I believe all that adds up to stable growth based on reality.
 
sour grapes---That's pretty good!! I'm surprised to hear that. My dad always said,"It's cheaper to borrow from yourself." That made so much sense to me. Can you imagine how much more money some people would have if they never paid interest rates? It really piles up over a lifetime!! Then the compounded interest rate that money COULD have earned. If you figured it up, the amount would be staggering. People put themselves in lifetime debt for the love of "stuff." Seems dumb to me.

Well, as you know, it occasionally makes sense to borrow money. (Perhaps buying a house, or financing an education or a new business.) Here is the best-ever description I have heard of how you should think of this:

Taking on debt is the "future you," sending money back in time to the "present you" (along with a hefty fee to the bank). The question is, will the "future you" think that that this was a good idea or not?
 
sour grapes---I was talking about people who are buying things they want--not need. To me, the only allowable debt is for a house--and then, not mortgaging more than what is proper for your income level.

Curiously enough, if I had borrowed the money to build this house instead of paying outright for it in 1999 I would have been in big trouble. As it turns out, I paid for it with money that wasn't even there--if you consider how the value of everything dropped from 2000 on and then again in 2007. Stocks had inflated so much by 1999 that I paid for this house by selling only 3 shares of a stock!! No way was I going to pay interest rates again. I always said to myself," No one can take things away from you, if something bad happens, when you own things free and clear." Well, A WHOLE lot of bad things DID ending up happening! I'm happy with the insight I had.

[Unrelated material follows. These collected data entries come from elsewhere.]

(* ===== verification/LinkedList.v ===== *)
(** * Intrusive linked lists

    Models [structure/LinkedList1.h] and [structure/SLinkedList_impl.h] (with
    [SLINKEDLIST_PARAM_FEATURE_LAST] 0 and 1) on a memory of nodes: a node is
    part of the object it links, so the operations get the address of a node
    and read and write nodes in place.  [None] as a result is an access to an
    address that holds no node or a failed [ASSERT]; as a pointer it is null. *)

From S2P Require Import Prelude.

Abbreviation addr := Z.

Record node := Node { p : option addr; n : option addr }.
Abbreviation memory := (gmap addr node).

Definition set_p (a : addr) (v : option addr) (m : memory) : option memory :=
  LET x <- m !! a in Some (<[a := Node v x.(n)]> m).
Definition set_n (a : addr) (v : option addr) (m : memory) : option memory :=
  LET x <- m !! a in Some (<[a := Node x.(p) v]> m).
Definition write_node (a : addr) (vp vn : option addr) (m : memory) : option memory :=
  LET _ <- m !! a in Some (<[a := Node vp vn]> m).

Record list1 := List1 { first : option addr; last_ : option addr }.

Module LinkedList1.

Definition LinkedList1_Init : list1 := List1 None None.
Definition LinkedList1_IsEmpty (l : list1) : bool := bool_decide (l.(first) = None).
Definition LinkedList1_GetFirst (l : list1) : option addr := l.(first).
Definition LinkedList1_GetLast (l : list1) : option addr := l.(last_).

Definition LinkedList1_Prepend (m : memory) (l : list1) (a : addr) : option (memory * list1) :=
  LET m <- write_node a None l.(first) m in
  match l.(first) with
  | Some f => LET m <- set_p f (Some a) m in Some (m, List1 (Some a) l.(last_))
  | None => Some (m, List1 (Some a) (Some a))
  end.

Definition LinkedList1_Append (m : memory) (l : list1) (a : addr) : option (memory * list1) :=
  LET m <- write_node a l.(last_) None m in
  match l.(last_) with
  | Some z => LET m <- set_n z (Some a) m in Some (m, List1 l.(first) (Some a))
  | None => Some (m, List1 (Some a) (Some a))
  end.

Definition LinkedList1_InsertBefore (m : memory) (l : list1) (a target : addr) : option (memory * list1) :=
  LET t <- m !! target in
  LET m <- write_node a t.(p) (Some target) m in
  LET (m, l) <- (match t.(p) with
                 | Some q => LET m <- set_n q (Some a) m in Some (m, l)
                 | None => Some (m, List1 (Some a) l.(last_))
                 end) in
  LET m <- set_p target (Some a) m in Some (m, l).

Definition LinkedList1_InsertAfter (m : memory) (l : list1) (a target : addr) : option (memory * list1) :=
  LET t <- m !! target in
  LET m <- write_node a (Some target) t.(n) m in
  LET (m, l) <- (match t.(n) with
                 | Some q => LET m <- set_p q (Some a) m in Some (m, l)
                 | None => Some (m, List1 l.(first) (Some a))
                 end) in
  LET m <- set_n target (Some a) m in Some (m, l).

Definition LinkedList1_Remove (m : memory) (l : list1) (a : addr) : option (memory * list1) :=
  LET x <- m !! a in
  LET (m, l) <- (match x.(p) with
                 | Some q => LET m <- set_n q x.(n) m in Some (m, l)
                 | None => Some (m, List1 x.(n) l.(last_))
                 end) in
  match x.(n) with
  | Some q => LET m <- set_p q x.(p) m in Some (m, l)
  | None => Some (m, List1 l.(first) x.(p))
  end.

Definition LinkedList1_InsertListAfter (m : memory) (l ins : list1) (target : option addr) : option (memory * list1) :=
  match ins.(first) with
  | None => Some (m, l)
  | Some f =>
      LET z <- ins.(last_) in
      LET t_next <- (match target with Some t => LET x <- m !! t in Some x.(n) | None => Some l.(first) end) in
      LET m <- set_p f target m in
      LET m <- set_n z t_next m in
      LET (m, l) <- (match target with
                     | Some t => LET m <- set_n t (Some f) m in Some (m, l)
                     | None => Some (m, List1 (Some f) l.(last_))
                     end) in
      match t_next with
      | Some q => LET m <- set_p q (Some z) m in Some (m, l)
      | None => Some (m, List1 l.(first) (Some z))
      end
  end.

Definition LinkedList1Node_Next (m : memory) (a : addr) : option (option addr) := LET x <- m !! a in Some x.(n).
Definition LinkedList1Node_Prev (m : memory) (a : addr) : option (option addr) := LET x <- m !! a in Some x.(p).

End LinkedList1.

(** The list has no [last] when the feature is off; [last_] is then unused. *)
Module SLinkedList.

Section feature.
Context (FEATURE_LAST : bool).

Definition with_last (l : list1) (v : option addr) : list1 := if FEATURE_LAST then List1 l.(first) v else l.

Definition SLinkedListMarkRemoved (m : memory) (a : addr) : option memory := set_n a (Some a) m.
Definition SLinkedListIsRemoved (m : memory) (a : addr) : option bool :=
  LET x <- m !! a in Some (bool_decide (x.(n) = Some a)).

Definition SLinkedList_Init : list1 := List1 None None.
Definition SLinkedList_First (l : list1) : option addr := l.(first).
Definition SLinkedList_Last (l : list1) : option addr := match l.(first) with None => None | _ => l.(last_) end.
Definition SLinkedList_IsEmpty (l : list1) : bool := bool_decide (l.(first) = None).

Definition SLinkedList_Prepend (m : memory) (l : list1) (a : addr) : option (memory * list1) :=
  LET m <- set_n a l.(first) m in
  LET (m, l) <- (match l.(first) with
                 | Some f => LET m <- set_p f (Some a) m in Some (m, l)
                 | None => Some (m, with_last l (Some a))
                 end) in
  Some (m, List1 (Some a) l.(last_)).

(** Only with [FEATURE_LAST]. *)
Definition SLinkedList_Append (m : memory) (l : list1) (a : addr) : option (memory * list1) :=
  LET m <- set_n a None m in
  LET (m, l) <- (match l.(first) with
                 | Some _ =>
                     LET z <- l.(last_) in
                     LET m <- set_p a (Some z) m in
                     LET m <- set_n z (Some a) m in Some (m, l)
                 | None => Some (m, List1 (Some a) l.(last_))
                 end) in
  Some (m, List1 l.(first) (Some a)).

Definition SLinkedList_Remove (m : memory) (l : list1) (a : addr) : option (memory * list1) :=
  LET x <- m !! a in
  if bool_decide (l.(first) = Some a) then Some (m, List1 x.(n) l.(last_))
  else
    LET q <- x.(p) in
    LET m <- set_n q x.(n) m in
    match x.(n) with
    | Some r => LET m <- set_p r x.(p) m in Some (m, l)
    | None => Some (m, with_last l x.(p))
    end.

Definition SLinkedList_RemoveFirst (m : memory) (l : list1) : option list1 :=
  LET f <- l.(first) in LET x <- m !! f in Some (List1 x.(n) l.(last_)).

End feature.
End SLinkedList.

(** ** Segments

    [dseg m pv l nx] holds when the nodes of [l] are linked in this order in
    [m], the first one back to [pv] and the last one on to [nx]. *)
Definition head_or (nx : option addr) (l : list addr) : option addr :=
  match l with [] => nx | a :: _ => Some a end.
Fixpoint last_or (pv : option addr) (l : list addr) : option addr :=
  match l with [] => pv | a :: l => last_or (Some a) l end.

Fixpoint dseg (m : memory) (pv : option addr) (l : list addr) (nx : option addr) : Prop :=
  match l with
  | [] => True
  | a :: l => m !! a = Some (Node pv (head_or nx l)) /\ dseg m (Some a) l nx
  end.

Lemma head_or_app nx l l' : head_or nx (l ++ l') = head_or (head_or nx l') l.
Proof. by destruct l. Qed.
Lemma last_or_app pv l l' : last_or pv (l ++ l') = last_or (last_or pv l) l'.
Proof. revert pv. induction l as [|a l IH]; intros pv; [done|]. apply IH. Qed.
Lemma last_or_snoc pv l a : last_or pv (l ++ [a]) = Some a.
Proof. by rewrite last_or_app. Qed.

Lemma dseg_app m pv l l' nx :
  dseg m pv (l ++ l') nx <-> dseg m pv l (head_or nx l') /\ dseg m (last_or pv l) l' nx.
Proof.
  revert pv. induction l as [|a l IH]; intros pv; cbn [app dseg last_or]; [tauto|].
  rewrite IH, head_or_app. tauto.
Qed.

Lemma dseg_frame m a x pv l nx : a ∉ l -> dseg m pv l nx -> dseg (<[a := x]> m) pv l nx.
Proof.
  revert pv. induction l as [|b l IH]; intros pv; cbn [dseg]; [done|]. intros [Hb Hl]%not_elem_of_cons [H1 H2].
  rewrite lookup_insert_ne by done. split; [done|]. by apply IH.
Qed.

Lemma dseg_lookup m pv l1 a l2 nx : dseg m pv (l1 ++ a :: l2) nx ->
  m !! a = Some (Node (last_or pv l1) (head_or nx l2)).
Proof. intros [_ H]%dseg_app. by destruct H. Qed.

(** The two ends of a segment can be relinked. *)
Lemma dseg_set_first m a pv pv' l nx :
  a ∉ l -> dseg m pv (a :: l) nx -> dseg (<[a := Node pv' (head_or nx l)]> m) pv' (a :: l) nx.
Proof. intros Ha [_ H]. cbn [dseg]. rewrite lookup_insert_eq. split; [done|]. by apply dseg_frame. Qed.

Lemma dseg_set_last m a pv l nx nx' :
  a ∉ l -> dseg m pv (l ++ [a]) nx -> dseg (<[a := Node (last_or pv l) nx']> m) pv (l ++ [a]) nx'.
Proof.
  intros Ha [H1 _]%dseg_app. apply dseg_app. cbn [head_or dseg]. split; [by apply dseg_frame|].
  by rewrite lookup_insert_eq.
Qed.

(** Splitting a list at its end. *)
Lemma list_snoc_cases {A} (l : list A) : l = [] \/ exists l' a, l = l' ++ [a].
Proof. destruct l using rev_ind; [by left|right; eauto]. Qed.

Lemma set_n_eq m a x v : m !! a = Some x -> set_n a v m = Some (<[a := Node x.(p) v]> m).
Proof. unfold set_n. by intros ->. Qed.
Lemma set_p_eq m a x v : m !! a = Some x -> set_p a v m = Some (<[a := Node v x.(n)]> m).
Proof. unfold set_p. by intros ->. Qed.

(** Relinking the last node of a segment through the pointer to it, and the
    first node likewise; nothing else changes. *)
Definition same_outside (l : list addr) (m m' : memory) : Prop := forall b, b ∉ l -> m' !! b = m !! b.

Lemma relink_last m pv l z nx nx' :
  NoDup (l ++ [z]) -> dseg m pv (l ++ [z]) nx ->
  exists m', set_n z nx' m = Some m' /\ dseg m' pv (l ++ [z]) nx' /\ same_outside [z] m m'.
Proof.
  intros ND H. apply NoDup_app in ND as (_ & ND & _).
  rewrite (set_n_eq _ _ _ _ (dseg_lookup _ _ _ _ _ _ H)). eexists. split; [done|]. split.
  - eapply dseg_set_last; [|done]. intros Hz. by apply (ND z Hz), list_elem_of_singleton.
  - intros b Hb. rewrite lookup_insert_ne; [done|]. intros ->. apply Hb. by apply list_elem_of_singleton.
Qed.

Lemma relink_first m pv pv' f l nx :
  NoDup (f :: l) -> dseg m pv (f :: l) nx ->
  exists m', set_p f pv' m = Some m' /\ dseg m' pv' (f :: l) nx /\ same_outside [f] m m'.
Proof.
  intros [Hf _]%NoDup_cons H. rewrite (set_p_eq _ _ _ _ (proj1 H)). eexists. split; [done|]. split.
  - by eapply dseg_set_first.
  - intros b Hb. rewrite lookup_insert_ne; [done|]. intros ->. apply Hb. by apply list_elem_of_singleton.
Qed.

Lemma dseg_same m m' ch pv l nx :
  same_outside ch m m' -> (forall b, b ∈ l -> b ∉ ch) -> dseg m pv l nx -> dseg m' pv l nx.
Proof.
  intros S. revert pv. induction l as [|b l IH]; intros pv Hd; cbn [dseg]; [done|]. intros [H1 H2].
  split; [rewrite S; [done|]; apply Hd; by left|]. apply IH; [|done]. intros c Hc. apply Hd. by right.
Qed.

Lemma same_outside_insert a x m : same_outside [a] m (<[a := x]> m).
Proof. intros b Hb. apply lookup_insert_ne. intros ->. apply Hb. by apply list_elem_of_singleton. Qed.

Lemma same_outside_trans l1 l2 m1 m2 m3 :
  same_outside l1 m1 m2 -> same_outside l2 m2 m3 -> same_outside (l1 ++ l2) m1 m3.
Proof. intros S1 S2 b Hb. rewrite elem_of_app in Hb. rewrite S2, S1; tauto. Qed.

Lemma same_outside_sub l1 l2 m m' : l1 ⊆ l2 -> same_outside l1 m m' -> same_outside l2 m m'.
Proof. intros Hs S b Hb. apply S. intros H. apply Hb, Hs, H. Qed.

(** ** LinkedList1 is a list

    [linked m L l]: the structure [L] holds the nodes [l], in this order. *)
Definition linked (m : memory) (L : list1) (l : list addr) : Prop :=
  L.(first) = head_or None l /\ L.(last_) = last_or None l /\ dseg m None l None /\ NoDup l.

Ltac not_in := repeat match goal with
  | H : NoDup (_ ++ _) |- _ => apply NoDup_app in H; destruct H as (? & ? & ?)
  | H : NoDup (_ :: _) |- _ => apply NoDup_cons in H; destruct H
  end; set_solver.

Section LinkedList1_spec.
Import LinkedList1.

Lemma append_linked m L l a :
  linked m L l -> a ∉ l -> is_Some (m !! a) ->
  exists m' L', LinkedList1_Append m L a = Some (m', L') /\ linked m' L' (l ++ [a]) /\ same_outside (a :: l) m m'.
Proof.
  intros (Hf & Hl & D & ND) Ha [x Hx]. unfold LinkedList1_Append, write_node. rewrite Hx, Hl.
  assert (dseg (<[a := Node (last_or None l) None]> m) None l None) as D1 by (by apply dseg_frame).
  assert (NoDup (l ++ [a])) as ND' by (apply NoDup_app; split; [done|]; split; [set_solver|apply NoDup_singleton]).
  destruct (list_snoc_cases l) as [->|(l' & z & ->)].
  - eexists _, _. split; [done|]. split; [|apply same_outside_insert]. repeat split; [by rewrite lookup_insert_eq|done].
  - rewrite last_or_snoc in *. destruct (relink_last _ _ _ _ _ (Some a) ND D1) as (m' & -> & D2 & S).
    eexists _, _. split; [done|]. split.
    + split; [by rewrite Hf, !head_or_app|]. split; [by rewrite last_or_snoc|]. split; [|done].
      apply dseg_app. split; [done|]. rewrite last_or_snoc. cbn [dseg head_or]. split; [|done].
      rewrite S by (intros ->%list_elem_of_singleton; set_solver). by rewrite lookup_insert_eq.
    + eapply same_outside_sub; [|eapply same_outside_trans; [apply same_outside_insert|exact S]]. set_solver.
Qed.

And after 1999, no growth was left to be had--and we actually lost alot of what had been built up in portfolios in the past many years. So the money I meant to invest and grow by taking out a mortgage and not paying outright for it, wouldn't have panned out too well!! Very interesting.

Do any of you know where the Dow was in 1999? It was big news--it hit 14,000. Look how far we had to come just to get back THERE!!! Our money has lazed around doing nothing for 14 years! If we figured this out, we might find out it would take another 100 years of investing, without major setbacks, to make up for what we lost in those 14 years. There are many bankers out there who need to go sit in prison, if you ask me.
 
Hokapsig---Man, you're cracking me up!!! You may not be a very good stock picker, but your comedic talent is priceless!!!!
 
sour grapes---I was talking about people who are buying things they want--not need. To me, the only allowable debt is for a house--and then, not mortgaging more than what is proper for your income level.

For what it is worth, there was not a soupcon of intent on my part to contradict you. I was agreeing with you, and building off of your post to relate what, to me, is a useful metric for deciding which debts are worthwhile ones.